Saved entries:
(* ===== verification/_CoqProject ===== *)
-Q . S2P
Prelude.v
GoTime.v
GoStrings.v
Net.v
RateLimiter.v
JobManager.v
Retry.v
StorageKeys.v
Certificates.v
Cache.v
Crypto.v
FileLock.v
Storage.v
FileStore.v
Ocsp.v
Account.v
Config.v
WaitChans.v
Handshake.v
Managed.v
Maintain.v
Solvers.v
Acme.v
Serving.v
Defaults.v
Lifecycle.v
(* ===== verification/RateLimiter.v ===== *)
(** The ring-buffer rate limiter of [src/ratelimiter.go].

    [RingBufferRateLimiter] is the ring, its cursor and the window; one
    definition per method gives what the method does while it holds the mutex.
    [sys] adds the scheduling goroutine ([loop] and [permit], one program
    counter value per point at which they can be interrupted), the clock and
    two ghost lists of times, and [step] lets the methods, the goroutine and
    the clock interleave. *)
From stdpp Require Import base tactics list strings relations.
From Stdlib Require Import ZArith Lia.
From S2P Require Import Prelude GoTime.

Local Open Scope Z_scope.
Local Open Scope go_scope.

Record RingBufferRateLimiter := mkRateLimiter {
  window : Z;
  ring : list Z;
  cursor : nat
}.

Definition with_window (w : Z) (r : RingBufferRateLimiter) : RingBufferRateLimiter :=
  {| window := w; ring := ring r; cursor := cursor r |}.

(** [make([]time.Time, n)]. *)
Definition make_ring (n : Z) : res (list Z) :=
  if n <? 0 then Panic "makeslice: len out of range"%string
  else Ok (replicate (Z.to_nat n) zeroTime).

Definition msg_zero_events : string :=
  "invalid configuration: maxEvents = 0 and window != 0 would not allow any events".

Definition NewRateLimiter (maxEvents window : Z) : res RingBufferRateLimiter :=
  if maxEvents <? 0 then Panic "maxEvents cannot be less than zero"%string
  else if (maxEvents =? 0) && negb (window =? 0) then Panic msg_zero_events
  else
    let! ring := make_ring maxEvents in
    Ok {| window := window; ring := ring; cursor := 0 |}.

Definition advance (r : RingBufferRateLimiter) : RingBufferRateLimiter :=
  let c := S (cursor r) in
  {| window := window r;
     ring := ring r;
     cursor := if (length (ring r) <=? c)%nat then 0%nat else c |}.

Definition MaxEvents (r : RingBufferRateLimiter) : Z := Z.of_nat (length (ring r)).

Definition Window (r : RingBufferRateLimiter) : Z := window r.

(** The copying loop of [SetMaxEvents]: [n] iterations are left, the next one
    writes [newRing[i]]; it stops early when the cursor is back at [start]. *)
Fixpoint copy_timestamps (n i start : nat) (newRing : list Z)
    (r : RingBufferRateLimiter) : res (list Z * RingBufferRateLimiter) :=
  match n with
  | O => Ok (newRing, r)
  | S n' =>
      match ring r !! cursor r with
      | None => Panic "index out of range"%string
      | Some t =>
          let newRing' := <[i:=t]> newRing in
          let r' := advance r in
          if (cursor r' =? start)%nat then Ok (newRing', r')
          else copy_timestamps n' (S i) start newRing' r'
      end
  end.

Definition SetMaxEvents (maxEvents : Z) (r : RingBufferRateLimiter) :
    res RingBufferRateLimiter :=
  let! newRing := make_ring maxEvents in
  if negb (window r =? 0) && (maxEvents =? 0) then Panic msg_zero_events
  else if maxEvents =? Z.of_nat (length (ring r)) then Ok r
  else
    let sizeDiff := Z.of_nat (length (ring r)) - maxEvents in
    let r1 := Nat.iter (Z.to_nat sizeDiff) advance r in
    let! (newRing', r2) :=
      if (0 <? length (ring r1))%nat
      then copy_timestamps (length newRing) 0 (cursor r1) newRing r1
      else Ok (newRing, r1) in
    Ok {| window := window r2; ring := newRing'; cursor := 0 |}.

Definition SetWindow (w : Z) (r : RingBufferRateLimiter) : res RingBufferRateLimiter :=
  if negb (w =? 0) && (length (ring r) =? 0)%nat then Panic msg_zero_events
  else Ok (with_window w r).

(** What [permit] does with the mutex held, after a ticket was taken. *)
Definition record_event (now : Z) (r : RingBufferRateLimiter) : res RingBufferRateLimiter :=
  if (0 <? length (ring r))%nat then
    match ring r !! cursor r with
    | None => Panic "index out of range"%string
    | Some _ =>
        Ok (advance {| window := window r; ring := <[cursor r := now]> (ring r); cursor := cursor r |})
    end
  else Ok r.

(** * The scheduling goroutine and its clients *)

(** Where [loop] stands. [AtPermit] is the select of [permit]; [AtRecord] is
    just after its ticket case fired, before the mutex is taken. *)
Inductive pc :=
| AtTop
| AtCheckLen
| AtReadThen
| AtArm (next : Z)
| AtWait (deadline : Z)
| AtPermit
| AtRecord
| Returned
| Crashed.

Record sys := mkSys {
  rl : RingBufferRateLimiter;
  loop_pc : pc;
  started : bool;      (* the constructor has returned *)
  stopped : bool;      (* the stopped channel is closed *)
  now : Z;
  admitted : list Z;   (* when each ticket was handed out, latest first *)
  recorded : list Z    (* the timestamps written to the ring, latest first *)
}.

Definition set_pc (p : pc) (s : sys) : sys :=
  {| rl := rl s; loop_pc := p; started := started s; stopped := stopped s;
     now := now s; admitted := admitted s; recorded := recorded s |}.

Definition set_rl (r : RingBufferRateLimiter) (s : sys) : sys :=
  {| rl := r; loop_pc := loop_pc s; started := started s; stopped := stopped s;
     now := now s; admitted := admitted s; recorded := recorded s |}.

--

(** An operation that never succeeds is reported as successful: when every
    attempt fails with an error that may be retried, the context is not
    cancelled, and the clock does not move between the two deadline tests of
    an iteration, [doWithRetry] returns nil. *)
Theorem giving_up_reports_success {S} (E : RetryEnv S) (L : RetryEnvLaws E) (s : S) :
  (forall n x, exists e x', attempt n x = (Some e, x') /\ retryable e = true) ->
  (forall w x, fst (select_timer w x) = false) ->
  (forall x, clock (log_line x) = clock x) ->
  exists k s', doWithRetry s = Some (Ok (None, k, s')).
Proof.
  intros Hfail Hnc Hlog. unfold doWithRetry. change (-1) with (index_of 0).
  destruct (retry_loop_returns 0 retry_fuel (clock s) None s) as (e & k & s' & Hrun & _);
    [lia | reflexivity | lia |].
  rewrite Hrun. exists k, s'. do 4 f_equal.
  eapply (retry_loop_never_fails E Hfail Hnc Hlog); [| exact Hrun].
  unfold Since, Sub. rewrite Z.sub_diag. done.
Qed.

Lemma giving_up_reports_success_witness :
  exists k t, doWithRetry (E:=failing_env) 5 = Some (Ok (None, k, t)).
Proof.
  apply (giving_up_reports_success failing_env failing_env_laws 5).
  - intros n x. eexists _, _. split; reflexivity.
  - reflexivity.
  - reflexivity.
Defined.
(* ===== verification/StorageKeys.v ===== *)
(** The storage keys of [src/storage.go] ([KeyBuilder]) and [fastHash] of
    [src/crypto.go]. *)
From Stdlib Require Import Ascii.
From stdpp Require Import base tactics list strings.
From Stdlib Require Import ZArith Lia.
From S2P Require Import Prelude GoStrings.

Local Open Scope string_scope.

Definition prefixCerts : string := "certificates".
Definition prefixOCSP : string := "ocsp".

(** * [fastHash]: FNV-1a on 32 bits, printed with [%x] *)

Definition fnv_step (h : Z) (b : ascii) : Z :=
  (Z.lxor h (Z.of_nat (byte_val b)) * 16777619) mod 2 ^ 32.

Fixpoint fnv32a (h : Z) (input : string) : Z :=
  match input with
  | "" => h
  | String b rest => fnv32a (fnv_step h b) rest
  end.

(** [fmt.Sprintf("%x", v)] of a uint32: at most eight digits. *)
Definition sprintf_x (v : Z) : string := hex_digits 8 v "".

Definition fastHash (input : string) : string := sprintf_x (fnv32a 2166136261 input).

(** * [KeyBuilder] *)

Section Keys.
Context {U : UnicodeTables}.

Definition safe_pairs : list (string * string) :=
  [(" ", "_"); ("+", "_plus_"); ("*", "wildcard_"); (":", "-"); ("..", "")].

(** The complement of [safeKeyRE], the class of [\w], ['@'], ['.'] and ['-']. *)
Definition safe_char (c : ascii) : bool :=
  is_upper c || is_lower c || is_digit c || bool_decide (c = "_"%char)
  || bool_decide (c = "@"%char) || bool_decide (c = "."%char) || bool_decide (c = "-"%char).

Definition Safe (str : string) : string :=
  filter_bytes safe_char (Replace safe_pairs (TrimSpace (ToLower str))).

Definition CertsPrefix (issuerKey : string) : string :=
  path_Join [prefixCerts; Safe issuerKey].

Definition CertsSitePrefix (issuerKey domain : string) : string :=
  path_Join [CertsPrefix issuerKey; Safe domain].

* * *

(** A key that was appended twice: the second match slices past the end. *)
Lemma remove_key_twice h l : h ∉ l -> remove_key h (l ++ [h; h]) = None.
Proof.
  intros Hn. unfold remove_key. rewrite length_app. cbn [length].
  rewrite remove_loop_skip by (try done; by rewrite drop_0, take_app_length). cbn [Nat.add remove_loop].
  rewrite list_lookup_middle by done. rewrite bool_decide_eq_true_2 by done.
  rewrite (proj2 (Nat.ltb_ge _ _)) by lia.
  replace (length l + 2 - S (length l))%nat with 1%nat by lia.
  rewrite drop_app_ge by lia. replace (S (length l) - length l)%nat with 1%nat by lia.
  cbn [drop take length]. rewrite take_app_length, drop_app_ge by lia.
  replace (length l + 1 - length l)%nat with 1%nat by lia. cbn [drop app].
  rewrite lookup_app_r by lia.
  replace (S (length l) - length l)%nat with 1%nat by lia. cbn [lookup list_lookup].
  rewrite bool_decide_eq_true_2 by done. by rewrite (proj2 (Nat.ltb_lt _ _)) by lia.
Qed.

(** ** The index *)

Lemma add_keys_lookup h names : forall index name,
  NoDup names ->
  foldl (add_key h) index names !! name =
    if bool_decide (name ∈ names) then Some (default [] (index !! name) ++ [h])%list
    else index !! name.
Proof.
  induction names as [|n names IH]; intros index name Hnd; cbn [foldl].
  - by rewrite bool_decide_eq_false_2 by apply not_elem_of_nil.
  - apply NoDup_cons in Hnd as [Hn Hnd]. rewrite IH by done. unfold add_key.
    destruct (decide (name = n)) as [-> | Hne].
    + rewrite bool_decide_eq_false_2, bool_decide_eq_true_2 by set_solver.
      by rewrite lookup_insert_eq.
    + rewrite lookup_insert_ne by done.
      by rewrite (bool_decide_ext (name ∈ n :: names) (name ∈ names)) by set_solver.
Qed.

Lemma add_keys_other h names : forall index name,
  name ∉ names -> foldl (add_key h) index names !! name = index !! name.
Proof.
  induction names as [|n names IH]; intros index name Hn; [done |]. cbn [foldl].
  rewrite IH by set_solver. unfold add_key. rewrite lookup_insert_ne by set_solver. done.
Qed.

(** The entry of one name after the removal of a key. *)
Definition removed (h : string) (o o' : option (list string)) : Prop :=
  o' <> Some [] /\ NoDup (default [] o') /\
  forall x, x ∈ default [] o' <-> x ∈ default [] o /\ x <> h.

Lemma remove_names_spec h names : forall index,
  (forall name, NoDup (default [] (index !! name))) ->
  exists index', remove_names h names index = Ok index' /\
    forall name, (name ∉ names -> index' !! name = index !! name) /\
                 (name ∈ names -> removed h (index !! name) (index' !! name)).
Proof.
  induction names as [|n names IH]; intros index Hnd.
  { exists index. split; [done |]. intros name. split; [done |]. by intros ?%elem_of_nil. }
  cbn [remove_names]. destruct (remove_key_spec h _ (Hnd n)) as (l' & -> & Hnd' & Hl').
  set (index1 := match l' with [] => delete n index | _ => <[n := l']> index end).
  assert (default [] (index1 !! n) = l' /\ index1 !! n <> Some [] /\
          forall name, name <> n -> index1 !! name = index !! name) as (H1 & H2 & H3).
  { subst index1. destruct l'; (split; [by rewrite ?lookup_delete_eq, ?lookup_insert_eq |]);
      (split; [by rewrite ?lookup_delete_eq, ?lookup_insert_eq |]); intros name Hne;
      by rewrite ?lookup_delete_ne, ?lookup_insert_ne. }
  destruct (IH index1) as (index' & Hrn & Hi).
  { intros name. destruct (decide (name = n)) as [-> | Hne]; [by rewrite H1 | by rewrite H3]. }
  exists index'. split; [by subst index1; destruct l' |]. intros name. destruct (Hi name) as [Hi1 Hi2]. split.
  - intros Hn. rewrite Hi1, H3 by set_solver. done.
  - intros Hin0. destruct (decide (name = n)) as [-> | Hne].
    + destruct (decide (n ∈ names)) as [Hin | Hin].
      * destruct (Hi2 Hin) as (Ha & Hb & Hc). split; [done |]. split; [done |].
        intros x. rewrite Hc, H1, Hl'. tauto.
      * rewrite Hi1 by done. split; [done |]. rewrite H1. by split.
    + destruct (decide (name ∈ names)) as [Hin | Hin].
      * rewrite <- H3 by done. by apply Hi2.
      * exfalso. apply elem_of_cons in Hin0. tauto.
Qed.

_Aim of the exercise_: With "stopped" as the string to find, copy every line of the records that holds it.

_Your response_:
  stopped : bool;      (* the stopped channel is closed *)
  {| rl := rl s; loop_pc := p; started := started s; stopped := stopped s;
  {| rl := r; loop_pc := loop_pc s; started := started s; stopped := stopped s;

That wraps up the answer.